== Task inputs ==

(** * BattleQueue-Game: the turn queue, its restricted variant and the two
      minimax engines

    A shallow embedding of [a2_skills.py], [a2_skill_decision_tree.py],
    [a2_characters.py], [a2_battle_queue.py] and [a2_playstyle.py].

    Python objects are mutable and compared by identity (no class of the
    program defines [__eq__]), so characters and queues live in a heap and
    are named by references.  A method that only reads the characters is
    first given as a function of the character store, then lifted to the
    heap.  Sprite bookkeeping ([_current_state], [_current_frame]) is left
    out: nothing below reads it. *)

From Stdlib Require Import ZArith List String Bool Lia Arith PeanoNat.
Import ListNotations.
Open Scope string_scope.
Open Scope list_scope.
Open Scope Z_scope.
Set Warnings "-register-all".

(* ================================================================== *)
(** * a2_skills.py: the skill table *)

Inductive Skill :=
| MageAttack | MageSpecial
| RogueAttack | RogueSpecial
| VampireAttack | VampireSpecial
| SorcererAttack | SorcererSpecial.

(** [Skill.__init__(cost, damage)] as called by each subclass. *)
Definition get_sp_cost (s : Skill) : Z :=
  match s with
  | MageAttack => 5 | MageSpecial => 30
  | RogueAttack => 3 | RogueSpecial => 10
  | VampireAttack => 15 | VampireSpecial => 20
  | SorcererAttack => 15 | SorcererSpecial => 20
  end.

Definition skill_damage (s : Skill) : Z :=
  match s with
  | MageAttack => 20 | MageSpecial => 40
  | RogueAttack => 15 | RogueSpecial => 20
  | VampireAttack => 20 | VampireSpecial => 30
  | SorcererAttack => 0 | SorcererSpecial => 25
  end.

(* ================================================================== *)
(** * a2_skill_decision_tree.py *)

(** What a condition function reads of a character: [get_hp()] and
    [get_sp()]. *)
Record Stats := { stat_hp : Z; stat_sp : Z }.

Inductive SkillDecisionTree :=
| SDT (value : Skill) (condition : Stats -> Stats -> bool) (priority : Z)
      (children : list SkillDecisionTree).

Definition sdt_value (t : SkillDecisionTree) : Skill :=
  match t with SDT v _ _ _ => v end.
Definition sdt_priority (t : SkillDecisionTree) : Z :=
  match t with SDT _ _ p _ => p end.

Definition is_nil {A} (l : list A) : bool :=
  match l with [] => true | _ => false end.

Fixpoint pick_skill_helper (t : SkillDecisionTree) (caster target : Stats)
  : list SkillDecisionTree :=
  match t with
  | SDT _ cond _ ch =>
      if negb (cond caster target) || is_nil ch then [t]
      else flat_map (fun child => pick_skill_helper child caster target) ch
  end.

(** The loop of [pick_skill]: keep the entry of strictly lower priority. *)
Definition lowest_priority (first_skill : SkillDecisionTree)
  (l : list SkillDecisionTree) : SkillDecisionTree :=
  fold_left (fun first skill =>
               if sdt_priority skill <? sdt_priority first then skill else first)
            l first_skill.
(** * API gateway: route classification, token verification, identity
    propagation and prefix proxying.

    Shallow embedding of [src/middleware/auth.middleware.js] and of the
    gateway composition that imports it.  JavaScript strings are modelled
    as [string]; JavaScript values by the fragment [value]; exceptions by
    the [Completion] monad; [req.headers] and [process.env] by [gmap]s
    keyed by strings. *)

From Stdlib Require Import ZArith Bool List Ascii.
From stdpp Require Import gmap strings list fin_maps.

Import ListNotations.
Local Open Scope string_scope.
Local Open Scope Z_scope.

(** ** JavaScript string primitives used by the source *)

Module JsString.

(** [s.startsWith(pre)] *)
Fixpoint startsWith (s pre : string) : bool :=
  match pre, s with
  | EmptyString, _ => true
  | String _ _, EmptyString => false
  | String c pre', String d s' => Ascii.eqb c d && startsWith s' pre'
  end.

(** [s.includes(sub)] *)
Fixpoint includes (s sub : string) : bool :=
  startsWith s sub ||
  match s with
  | EmptyString => false
  | String _ s' => includes s' sub
  end.

(** [s.slice(n)] for [0 <= n] *)
Fixpoint slice (n : nat) (s : string) : string :=
  match n, s with
  | O, _ => s
  | S _, EmptyString => EmptyString
  | S n', String _ s' => slice n' s'
  end.

(** [s.slice(0, n)] *)
Fixpoint take (n : nat) (s : string) : string :=
  match n, s with
  | O, _ => EmptyString
  | S _, EmptyString => EmptyString
  | S n', String c s' => String c (take n' s')
  end.

(** [s.replace(pat, rep)] with a string pattern: only the first
    occurrence of [pat] is replaced. *)
Fixpoint replace (s pat rep : string) : string :=
  if startsWith s pat then rep +:+ slice (String.length pat) s
  else match s with
       | EmptyString => EmptyString
       | String c s' => String c (replace s' pat rep)
       end.
(** * PasswordChecker: a shallow embedding of [password_checker.py]

    The development follows the source file top to bottom: the configuration
    constants, the [PasswordAnalyzer] class with its loader
    [_load_common_passwords], [calculate_entropy], [check_patterns] and
    [analyze], and then the properties of the scoring engine.

    Conventions of the embedding.
    - A Python [str] is a sequence of Unicode code points: [list N].
    - A Python [int] is a [Z].
    - A float is an IEEE 754 double, held by its exact value
      [mantissa * 2 ^ exponent]; [int * float] and [round(_, 2)] round as
      CPython does, to the nearest, ties to even.  The entropy, which
      [round(_, 2)] has brought to two decimal places, is held as the integer
      number of hundredths of a bit.
    - Code that can raise returns a [result]; [subscript] raises [KeyError]
      and [math.log2] raises [ValueError] outside its domain, as in Python.
    - [analyze] is given twice: as the value it returns, a function of the
      password and of [self.common_passwords], and statement by statement
      over the store of mutable objects ([analyze_m]); the second refines
      to the first.
    - [str.lower] and [str.strip] belong to the Unicode tables of the Python
      runtime; they are parameters of the development, instantiated with
      their ASCII restrictions for the closed examples. *)

From Stdlib Require Import ZArith NArith List Lia String Ascii Bool Floats.
From stdpp Require Import base decidable countable gmap strings pretty list.

Local Open Scope Z_scope.

(** ** Python values *)

Definition str := list N.

(** A source literal, as code points (the literals of the file are ASCII). *)
Fixpoint lit (s : string) : str :=
  match s with
  | EmptyString => []
  | String a s' => N_of_ascii a :: lit s'
  end.

Definition len (s : str) : Z := Z.of_nat (length s).

(** [sub in s] on strings: [sub] occurs as a contiguous slice of [s]. *)
Fixpoint startswith (sub s : str) : bool :=
  match sub, s with
  | [], _ => true
  | _ :: _, [] => false
  | a :: sub', b :: s' => (a =? b)%N && startswith sub' s'
  end.

Fixpoint str_in (sub s : str) : bool :=
  startswith sub s ||
  match s with
  | [] => false
  | _ :: s' => str_in sub s'
  end.

(** ** Exceptions *)

Inductive exn :=
| KeyError (key : string)
| ValueError (msg : string)
| OSError (msg : string)
| UnicodeDecodeError (msg : string)
| NotModelled (what : string).

Definition exn_str (e : exn) : string :=
  match e with
  | KeyError k => "'" +:+ k +:+ "'"
  | ValueError m | OSError m | UnicodeDecodeError m | NotModelled m => m
  end.
(** * Sightings API worker (src/worker.js, src/schema.sql)

    A shallow embedding of the Cloudflare Worker that serves the sightings
    API: the JavaScript primitives the handlers rely on, the two stores
    (the D1 table [sightings] and the KV namespace [IMAGES]), the handlers
    themselves, and the properties of the moderation lifecycle.

    Conventions.
    - A JavaScript string is a Rocq [string]; each character stands for one
      UTF-16 code unit in the range 0..255.  Strings holding a code unit
      above 255 are outside the model.
    - A JavaScript number is a [JsNum]: NaN, the two infinities, or a finite
      value kept as an exact rational (the rounding to a double and the sign
      of zero are not modelled).
    - Timestamps ([Date.now()]) are integers, in milliseconds. *)

From Stdlib Require Import ZArith QArith Ascii String List Bool Lia.
From Stdlib Require Import DecimalString.
From stdpp Require Import base gmap strings list fin_maps.

Local Open Scope string_scope.
Local Open Scope Z_scope.

(** ** JavaScript primitives *)

Module JS.

(** *** Strings *)

Definition code (c : ascii) : N := N_of_ascii c.

(** White space and line terminators that lie in the modelled range:
    TAB, LF, VT, FF, CR, SPACE and NBSP. *)
Definition is_white_space (c : ascii) : bool :=
  let n := code c in
  ((9 <=? n) && (n <=? 13) || (n =? 32) || (n =? 160))%N.

Fixpoint trimStart (s : string) : string :=
  match s with
  | EmptyString => EmptyString
  | String c s' => if is_white_space c then trimStart s' else s
  end.

Fixpoint trimEnd (s : string) : string :=
  match s with
  | EmptyString => EmptyString
  | String c s' =>
      match trimEnd s' with
      | EmptyString => if is_white_space c then EmptyString else String c EmptyString
      | t => String c t
      end
  end.

(** [s.trim()] *)
Definition trim (s : string) : string := trimEnd (trimStart s).

(** [s.slice(0, n)] for a literal [n >= 0]. *)
Definition slice0 (n : nat) (s : string) : string := substring 0 n s.

(** [s.startsWith(p)] *)
Definition startsWith (p s : string) : bool := String.prefix p s.

(** [s.includes(p)] *)
Fixpoint includes (p s : string) : bool :=
  String.prefix p s ||
  match s with
  | EmptyString => false
  | String _ s' => includes p s'
  end.

Fixpoint drop (n : nat) (s : string) : string :=
  match n, s with
  | O, _ => s
  | S _, EmptyString => EmptyString
  | S n', String _ s' => drop n' s'
  end.

(** [s.replace(p, r)] with a string pattern: only the first occurrence of
    [p] is replaced. *)
Fixpoint replace (p r s : string) : string :=
  if String.prefix p s then r +:+ drop (String.length p) s
  else match s with
       | EmptyString => EmptyString
       | String c s' => String c (replace p r s')
       end.
(** * coolcode: the segment model and the escape encoder of [src/App.tsx]

    A shallow embedding of the two [App] components of [src/App.tsx]:
    the segmented editor (first definition, lines 50-508) and the older
    whole-text generator (second definition, lines 554-845).

    React state is a record; every event handler is a function from the
    state of the current render to the state of the next one.  JavaScript
    strings are sequences of UTF-16 code units, numbers that index them
    are integers. *)

From Stdlib Require Import ZArith List Bool Ascii String Lia.
Import ListNotations.
Open Scope Z_scope.

(** ** JavaScript primitives *)

Module JS.

(** A string is a list of UTF-16 code units. *)
Definition jsstring := list N.

(** A string literal of the source. *)
Definition lit (s : string) : jsstring :=
  map N_of_ascii (list_ascii_of_string s).

(** [s.length] *)
Definition len {A} (s : list A) : Z := Z.of_nat (List.length s).

(** A string is falsy exactly when it is empty. *)
Definition truthy (s : jsstring) : bool :=
  match s with [] => false | _ :: _ => true end.

(** Truthiness of a [string | null] (or [string | undefined]) value. *)
Definition truthyOpt (v : option jsstring) : bool :=
  match v with Some s => truthy s | None => false end.

(** [a || b] where [a] is [string | undefined] and [b] is
    [string | null]: the left operand when it is truthy. *)
Definition or (a b : option jsstring) : option jsstring :=
  if truthyOpt a then a else b.
(** X10.  In an active mode with eye tracking on, a pass that finds the
    store as the pass before found it dispatches no angles, on the combined
    and on the independent path alike: the same angles are dispatched at
    most once. *)
Theorem repeated_angles_not_dispatched
        (state : RootState) (now1 now2 : Q) (api : bool) (g : Globals) :
  currentMode (config state) <> ModeNone ->
  activeEyeTracking (config state) = true ->
  angleCalls
    (snd (startTrackingTransmission
            state now2 api
            (fst (startTrackingTransmission state now1 api g)))) = [].
Proof.
  intros Hm Ha.
  set (m := currentMode (config state)).
  set (g1 := fst (startTrackingTransmission state now1 api g)).
  pose proof (pass_angles state now1 api g m) as (_ & P2 & P3).
  cbv zeta in P2, P3. fold g1 in P2, P3.
  pose proof (thetasPass_cache_close
                state (fst (updateEndpoint (config state) api g)) Hm Ha)
    as [Hc Hi].
  pose proof (pass_angles state now2 api g1 m) as (Q1 & _ & _).
  cbv zeta in Q1. rewrite Q1.
  pose proof (updateEndpoint_angles (config state) api g1 m) as (U1 & U2 & _).
  destruct (independentEyes (config state)) eqn:I.
  - destruct (Hi eq_refl) as (p & Hp & E). fold m in Hp.
    rewrite <- P3, <- U2 in Hp.
    destruct (thetasPass_independent state _ p Hm Ha I Hp) as [K _].
    rewrite (K E). reflexivity.
  - destruct (Hc eq_refl) as (p & Hp & E). fold m in Hp.
    rewrite <- P2, <- U1 in Hp.
    destruct (thetasPass_combined state _ p Hm Ha I Hp) as [K _].
    rewrite (K E). reflexivity.
Qed.

End RepeatedValues.

(** Native mode, combined path, the same angles five passes in a row: the
    second pass already sends nothing. *)
Lemma repeated_angles_not_dispatched_witness :
  let c := transmissionConfig true false false false false false in
  let state := bothOnline c (thetas 3 4 0 0 0 0) in
  AnglePath.angleCalls
    (snd (Transmission.startTrackingTransmission
            state 1040 true
            (fst (Transmission.startTrackingTransmission
                    state 1000 true Transmission.initial)))) = [].
Proof.
  intros c state.
  apply (repeated_angles_not_dispatched state 1000 1040 true Transmission.initial);
    [discriminate | reflexivity].
Defined.

(** ** Change suppression and range of the openness dispatches *)

Section OpennessSuppression.

Import Transmission EqualityUtils.

Lemma opennessCalls_app (l1 l2 : list OscCall) :
  OpennessPath.opennessCalls (l1 ++ l2)
  = OpennessPath.opennessCalls l1 ++ OpennessPath.opennessCalls l2.
Proof. apply List.filter_app. Qed.

(** Step 2 and the eye-movement half leave the openness caches alone and
    dispatch no openness. *)
Lemma updateEndpoint_openness_caches (c : ConfigState) (api : bool)
      (g : Globals) (m : Mode) :
  OpennessPath.previousCombined m (fst (updateEndpoint c api g))
  = OpennessPath.previousCombined m g
  /\ OpennessPath.previousIndependent m (fst (updateEndpoint c api g))
     = OpennessPath.previousIndependent m g
  /\ OpennessPath.opennessCalls (snd (updateEndpoint c api g)) = [].
Proof.
  unfold updateEndpoint. split_branches; destruct m; repeat split; reflexivity.
Qed.
(** C4. Pair lockout: under a sound policy, on a healthy store, account keys
    being free of colons as their hashes are, let the pair counter of (account,
    address) be dead at [t0] and let a history of guard calls of any accounts
    from any addresses (checks, failures and successes in any order), all
    before [t0 + Window] and without a success of the pair, contain at least
    [PairMax - 1] failures of the pair.  After one more failure of the pair at
    [t1], and whatever guard calls follow (successes of the pair included),
    every [Check] of the pair before [t1 + LockFor] is denied as locked and
    touches nothing. *)
Theorem pair_lockout g `{SoundPolicy (G_P g)} ip a t0 tr1 t1 tr2 t r :
  let last := {| e_at := t1; e_op := OpFail; e_ip := ip; e_acct := a |} in
  G_S g = true -> healthy r -> has_char ":" a = false ->
  Forall (fun e => has_char ":" (e_acct e) = false) (tr1 ++ last :: tr2) ->
  in_time t0 (tr1 ++ last :: tr2) ->
  rlookup (at_time t0 r) (k g ["fail"; "pair"; a; ip]) = None ->
  (forall v, r_data r !! k g ["fail"; "pair"; a; ip] <> Some (v, None)) ->
  Forall (fun e => e_at e < t0 + Window (G_P g) /\ clears_pair ip a e = false) (tr1 ++ [last]) ->
  PairMax (G_P g) - 1 <= Z.of_nat (length (List.filter (fails_pair ip a) tr1)) ->
  t < t1 + LockFor (G_P g) ->
  let r' := at_time t (traffic g (tr1 ++ last :: tr2) r) in
  Check_ g ip a r' = (Ok (false, ReasonLockedPair, None), r').
Proof.
  intros last HS Hh Hca Hcs Ho Hdead Hexp Hwin Hcount Ht r'.
  apply Forall_app in Hcs as [Hcs1 [_ Hcs2]%Forall_cons_1].
  apply Forall_app in Hwin as [Hwin1 [[Hwin2 _] _]%Forall_cons_1]. cbn in Hwin2.
  assert (in_time t0 tr1 /\ t0 <= t1 /\ in_time t1 tr2) as (Ho1 & Ht1 & Ho2).
  { clear -Ho. revert t0 Ho. induction tr1 as [|e tr1 IH]; intros t0; cbn; [naive_solver|].
    intros [? Ho]. destruct (IH _ Ho) as (?&?&?). split_and!; auto; lia. }
  assert (counted g ip a (t0 + Window (G_P g)) 0 r) as Hc0.
  { left. split; [done|]. intros v e He. rewrite (rlookup_at _ _ _ _ _ He) in Hdead.
    destruct e as [x|]; [|by destruct (Hexp v)]. cbn in Hdead. exists x. split; [done|].
    destruct (x <=? t0) eqn:E; [|done]. bool_facts. lia. }
  destruct (traffic_counted g HS ip a _ tr1 r 0 t0 Hca Hcs1 Hh Hc0 ltac:(lia) Ho1 Hwin1) as [Hh1 Hc1].
  assert (Hstep := counted_step g HS ip a _ _ t1 _ Hh1 Hc1 ltac:(lia)).
  destruct Hstep as [_ Hlock]. specialize (Hlock ltac:(lia)).
  subst r'. unfold traffic. rewrite fold_left_app. cbn [fold_left].
  fold (traffic g tr1 r). set (r1 := run_event g (traffic g tr1 r) last) in *.
  fold (traffic g tr2 r1).
  assert (healthy r1) as Hhr1 by (by apply event_healthy).
  destruct (traffic_keeps_lock g HS ip a tr2 r1 t1 (t1 + LockFor (G_P g)) Hca Hcs2 Hhr1 Ho2 ltac:(lia))
    as (Hh2 & v & x & Hx & Hle); [by eexists _, _|].
  apply (proj1 (Check_locked g ip a (at_time t (traffic g tr2 r1)) Hh2 HS)). rewrite (rlookup_at _ _ _ _ _ Hx). cbn.
  rewrite (proj2 (Z.leb_gt x t)) by lia. done.
Qed.

Definition at_minute (op : guard_op) (m : Z) : event :=
  {| e_at := m * Minute; e_op := op; e_ip := "10.0.0.1"; e_acct := "ab" |}.

Lemma pair_lockout_witness :
  let tr1 := concat (map (fun m => [at_minute OpCheck m; at_minute OpFail m]) [1; 2; 3; 4]) in
  let r' := at_time (6 * Minute) (traffic guard0 (tr1 ++ at_minute OpFail 5 :: [at_minute OpSuccess 6]) redis0) in
  Check_ guard0 "10.0.0.1" "ab" r' = (Ok (false, ReasonLockedPair, None), r').
Proof.
  intros tr1.
  refine (pair_lockout guard0 (H:=AdminPolicy_sound) "10.0.0.1" "ab" 0 tr1 (5 * Minute) [at_minute OpSuccess 6]
            (6 * Minute) redis0 eq_refl (conj eq_refl eq_refl) eq_refl _ _ eq_refl _ _ _ eq_refl).
  - by repeat constructor.
  - cbn. repeat split; vm_compute; discriminate.
  - intros v. vm_compute. discriminate.
  - by repeat constructor.
  - vm_compute. discriminate.
Defined.

(** C5. One address cannot lock an account: take an account none of whose
    keys exist and any ordered trace of failing login attempts, each first put
    to the guard, in which that account is only attacked from the address
    [ip].  Whatever the trace does to other accounts, and however long it
    runs, a login of the account from any other address is never denied
    because the account, or the account at that address, is locked. *)
Theorem single_address_cannot_lock_account g `{SoundPolicy (G_P g)} ip a tr r t0 t ip' :
  G_S g = true -> healthy r -> clean g a r -> has_char ":" a = false ->
  Forall (fun e => has_char ":" e.2 = false /\ (e.2 = a -> e.1.2 = ip)) tr ->
  ordered t0 tr -> ip' <> ip ->
  let answer := fst (Check_ g ip' a (at_time t (attack g tr r))) in
  answer <> Ok (false, ReasonLockedAcct, None) /\ answer <> Ok (false, ReasonLockedPair, None).
Proof.
  intros HS Hh Hclean Hca Hall Ho Hip answer.
  destruct (attack_inv g HS ip a tr r t0 Hca Hall Ho (acct_inv_clean g ip a t0 r Hh Hclean))
    as (T & HT & [Hh' Hu Hoth _ _]).
  destruct (Check_locked g ip' a (at_time t (attack g tr r)) Hh' HS) as (_ & _ & Hacct & Hpair).
  split; intros E; [apply Hacct in E|apply Hpair in E]; destruct E as [? E]; unfold rlookup in E;
    change (r_data (at_time t (attack g tr r))) with (r_data (attack g tr r)) in E.
  - by rewrite Hu in E.
  - by rewrite Hoth in E.
Qed.

Lemma single_address_cannot_lock_account_witness :
  let tr := map (fun t => (t * Minute, "10.0.0.1", "ab")) [1; 2; 3; 4; 5; 6; 21; 22; 23] in
  fst (Check_ guard0 "10.0.0.2" "ab" (at_time (24 * Minute) (attack guard0 tr redis0)))
  <> Ok (false, ReasonLockedAcct, None).
Proof.
  intros tr.
  refine (proj1 (single_address_cannot_lock_account guard0 (H:=AdminPolicy_sound) "10.0.0.1" "ab" tr
            redis0 0 (24 * Minute) "10.0.0.2" eq_refl (conj eq_refl eq_refl) _ eq_refl _ _ _)).
  - by repeat split.
  - repeat constructor.
  - cbn. repeat split; vm_compute; discriminate.
  - discriminate.
Defined.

===

Report all lines in the listing above that contain the word "last".

  let last := {| e_at := t1; e_op := OpFail; e_ip := ip; e_acct := a |} in
  Forall (fun e => has_char ":" (e_acct e) = false) (tr1 ++ last :: tr2) ->
  in_time t0 (tr1 ++ last :: tr2) ->
  Forall (fun e => e_at e < t0 + Window (G_P g) /\ clears_pair ip a e = false) (tr1 ++ [last]) ->
  let r' := at_time t (traffic g (tr1 ++ last :: tr2) r) in
  intros last HS Hh Hca Hcs Ho Hdead Hexp Hwin Hcount Ht r'.
  fold (traffic g tr1 r). set (r1 := run_event g (traffic g tr1 r) last) in *.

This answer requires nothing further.